Neural control of leg movements in a metamorphic insect: Sensory and motor elements of the larval thoracic legs in Manduca sexta

Abstract

During the metamorphosis of the hawkmoth Manduca sexta the larval thoracic legs degenerate to be replaced in the adult by legs of very different form and function. This change must be accompanied by a reorganization of the neural circuits controlling leg movements. As an initial step in the study of this reorganization we describe here the sensory and motor elements of this circuitry in the larval stage of life. Sensory neurons innervating mechanoreceptive hairs on the thoracic surface were stained individually with cobalt. Those innervating hairs on the general thoracic surface project topographically into two ventral regions of the segmental ganglia. Sensory neurons innervating leg sensilla also map topographically to the more ventral of these regions but in addition have arborizations in a midlateral region. The density of branching within this lateral “leg neuropil” is greatest for sensory neurons from sensilla on the more distal leg segments. Leg motor neurons were identified with intracellular recording and cobalt injection techniques. Those innervating muscles controlling distal leg segments have dense dendritic arbors in the lateral “leg neuropil,” while motor neurons controlling more proximal segments and muscles of the ventral body wall have extensive arborizations in a dorsomedial region of the ganglion.
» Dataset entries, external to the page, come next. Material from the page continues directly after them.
(** * Podcast Explorer: the fetch helpers and the show-detail view

  A shallow embedding of [src/api/fetchPodcasts.js] (the two fetch helpers
  [fetchPodcasts] and [fetchShowDetails]), of the state and the derived
  values of [src/components/ShowDetailPage.jsx], and of the state and the
  error banner of [src/App.jsx].

    Conventions.
    - A React state cell is a record field; a setter [setX v] is a function
    on the record.  The fetch helpers receive their setters as arguments,
    as in the source, and are therefore polymorphic in the state they
    update.
    - An [async] function is cut at its [await]: the part that runs
    synchronously when the function is called, and the part that runs when
    the awaited promise settles.  The settled promise is an explicit
    value ([Settled]) chosen by the environment.
    - [throw]/[catch] is a sum type: [inl] is a thrown [Error], [inr] a
    normal result.
    - JavaScript strings are [string]; numbers that the code only uses as
    integers are [Z], [N] or [nat].  [console.error] writes to the console
    only and is not part of the state. *)

From Stdlib Require Import ZArith NArith List String Ascii Bool Lia.
From Stdlib Require Import Numbers.DecimalString.
Import ListNotations.

Open Scope string_scope.

(** ** JavaScript primitives used by the code *)

Module JS.

(** Template-literal conversion [`${n}`] of an integer number. *)
Definition string_of_Z (n : Z) : string :=
  NilZero.string_of_int (Z.to_int n).

Definition string_of_N (n : N) : string :=
  NilZero.string_of_uint (N.to_uint n).

(** Truthiness of a value that is either [null] or a string. *)
Definition truthy (v : option string) : bool :=
  match v with
  | None => false
  | Some s => negb (String.eqb s "")
  end.

(** [String.prototype.substring(indexStart, indexEnd)]: both indices are
    clamped to [0, length], and swapped when they come in the wrong
    order. *)
Definition clamp (x len : Z) : Z := Z.min (Z.max x 0) len.

Definition substring (s : string) (indexStart indexEnd : Z) : string :=
  let len := Z.of_nat (String.length s) in
  let intStart := clamp indexStart len in
  let intEnd := clamp indexEnd len in
  let from := Z.min intStart intEnd in
  let to := Z.max intStart intEnd in
  String.substring (Z.to_nat from) (Z.to_nat (to - from)) s.

(** [Array.prototype.find]: the first element satisfying the predicate,
    or [undefined]. *)
Definition find {A : Type} (p : A -> bool) (l : list A) : option A :=
  List.find p l.

(** [Array.prototype.reduce] with an initial value. *)
Definition reduce {A B : Type} (f : B -> A -> B) (init : B) (l : list A) : B :=
  List.fold_left f l init.

(** [arr[i]] for a number [i]: [undefined] outside the array. *)
Definition index {A : Type} (l : list A) (i : Z) : option A :=
  if (i <? 0)%Z then None else List.nth_error l (Z.to_nat i).

End JS.

(** ** Data model (the typedefs of [fetchPodcasts.js])

    A parsed body is taken to have the shape its typedef declares: it is an
    object, hence truthy in [if (data)], and its [genres] and [seasons] are
    arrays, hence truthy in [!show.genres], [!show.seasons] and
    [data.seasons && ...]. *)

Module PodcastPreview.
Record t : Type := mk
  { id : string;
    title : string;
    image : string;
    seasons : nat;
    updated : string;
    genres : list Z }.
End PodcastPreview.

Module Episode.
Record t : Type := mk
  { title : string;
    description : string;
    file : string }.
End Episode.

Module Season.
Record t : Type := mk
  { season : Z;
    title : string;
    image : string;
    episodes : list Episode.t }.
End Season.

Module PodcastShow.
Record t : Type := mk
  { id : string;
    title : string;
    description : string;
    image : string;
    updated : string;
    genres : list Z;
    seasons : list Season.t }.
End PodcastShow.

(** An entry of the static genre list imported from [./data]; the code reads
  its fields [id] and [title]. *)
Module Genre.
Record t : Type := mk
  { id : Z;
    title : string }.
End Genre.

(** ** The network, as the fetch helpers see it *)

Module Http.

(** A thrown JavaScript [Error]; the handlers read only [message]. *)
Record Error : Type := mkError { message : string }.

(** Result of [res.json()]: the parsed body, or a rejection. *)
Inductive Body (A : Type) : Type :=
  | BadJson (e : Error)
  | Json (data : A).
Arguments BadJson {A} e.
Arguments Json {A} data.

Record Response (A : Type) : Type := mkResponse
  { status : N;
    body : Body A }.
Arguments mkResponse {A} status body.
Arguments status {A} r.
Arguments body {A} r.

(** [res.ok]: the status is in the range 200-299. *)
Definition ok {A : Type} (res : Response A) : bool :=
  ((200 <=? status res) && (status res <=? 299))%N.

(** How the promise returned by [fetch(url)] settles. *)
Inductive Settled (A : Type) : Type :=
  | Rejected (e : Error)
  | Fulfilled (res : Response A).
Arguments Rejected {A} e.
Arguments Fulfilled {A} res.

End Http.

(** ** [src/api/fetchPodcasts.js] *)

Module Api.
Import Http.

Definition showsUrl : string := "https://podcast-api.netlify.app/shows".

Definition showUrl (showId : string) : string :=
  "https://podcast-api.netlify.app/id/" ++ showId.

(** The [try] block of [fetchPodcasts], after [fetch] has settled. *)
Definition fetchPodcasts_try {S : Type}
    (setPodcasts : list PodcastPreview.t -> S -> S)
    (o : Settled (list PodcastPreview.t)) (st : S) : Error + S :=
  match o with
  | Rejected e => inl e
  | Fulfilled res =>
      if negb (ok res) then inl (mkError (JS.string_of_N (status res)))
      else match body res with
           | BadJson e => inl e
           | Json data => inr (setPodcasts data st)
           end
  end.

(** [fetchPodcasts(setPodcasts, setError, setLoading)].  It calls no setter
    before its first [await], so its whole effect on the state happens when
    the request settles: [try], then [catch], then [finally]. *)
Definition fetchPodcasts {S : Type}
    (setPodcasts : list PodcastPreview.t -> S -> S)
    (setError : string -> S -> S)
    (setLoading : bool -> S -> S)
    (o : Settled (list PodcastPreview.t)) (st : S) : S :=
  let st' :=
    match fetchPodcasts_try setPodcasts o st with
    | inr st1 => st1
    | inl err => setError (message err) st
    end in
  setLoading false st'.

(** Synchronous prefix of [fetchShowDetails(showId, setLoading, setError)],
    up to [await fetch(...)]: the two setter calls, and the URL requested. *)
Definition fetchShowDetails_begin {S : Type} (showId : string)
    (setLoading : bool -> S -> S) (setError : option string -> S -> S)
    (st : S) : string * S :=
  (showUrl showId, setError None (setLoading true st)).

(** The [try] block of [fetchShowDetails], after [fetch] has settled.  No
    setter is called between its two [await]s, so they are one step. *)
Definition fetchShowDetails_try (o : Settled PodcastShow.t)
  : Error + PodcastShow.t :=
  match o with
  | Rejected e => inl e
  | Fulfilled res =>
      if negb (ok res) then
        if (status res =? 404)%N then inl (mkError "Show not found.")
        else inl (mkError ("Failed to fetch show details: "
                           ++ JS.string_of_N (status res)))
      else match body res with
           | BadJson e => inl e
           | Json data => inr data
           end
  end.

(** Rest of [fetchShowDetails]: [try], [catch], [finally].  The first
    component is the value the returned promise resolves with ([None] is
    [null]). *)
Definition fetchShowDetails_resume {S : Type}
    (setLoading : bool -> S -> S) (setError : option string -> S -> S)
    (o : Settled PodcastShow.t) (st : S) : option PodcastShow.t * S :=
  match fetchShowDetails_try o with
  | inr data => (Some data, setLoading false st)
  | inl err => (None, setLoading false (setError (Some (message err)) st))
  end.

(** [fetchShowDetails] when nothing else touches the state while its request
    is pending: the prefix, then the rest. *)
Definition fetchShowDetails {S : Type} (showId : string)
    (setLoading : bool -> S -> S) (setError : option string -> S -> S)
    (o : Settled PodcastShow.t) (st : S) : option PodcastShow.t * S :=
  fetchShowDetails_resume setLoading setError o
    (snd (fetchShowDetails_begin showId setLoading setError st)).

End Api.

(** ** [src/components/ShowDetailPage.jsx] *)

Module ShowDetailPage.
Import Http.

(** The four [useState] cells of the component. *)
Record State : Type := mkState
  { show : option PodcastShow.t;
    loading : bool;
    error : option string;
    selectedSeasonIndex : Z }.

Definition setShow (v : option PodcastShow.t) (st : State) : State :=
  mkState v (loading st) (error st) (selectedSeasonIndex st).

Definition setLoading (v : bool) (st : State) : State :=
  mkState (show st) v (error st) (selectedSeasonIndex st).

Definition setError (v : option string) (st : State) : State :=
  mkState (show st) (loading st) v (selectedSeasonIndex st).

Definition setSelectedSeasonIndex (v : Z) (st : State) : State :=
  mkState (show st) (loading st) (error st) v.

(** [useState(null)], [useState(true)], [useState(null)], [useState(0)]. *)
Definition initial : State := mkState None true None 0.

(** [loadShowDetails], up to its [await]: the call of [fetchShowDetails]
    runs that function's synchronous prefix. *)
Definition loadShowDetails_begin (id : string) (st : State) : string * State :=
  Api.fetchShowDetails_begin id setLoading setError st.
In general, flexor motor neurons are excited by medial and inhibited by lateral leg sensilla, while the opposite is true of extensors. Distal segment motor neurons respond most strongly to sensory neurons from distal segments, thus suggesting some interaction within the lateral “leg neuropil.” Thus, in the larval nervous system a highly ordered array of of sensory and motor elements underlies the specific behavioral responses of the legs to tactile stimulation.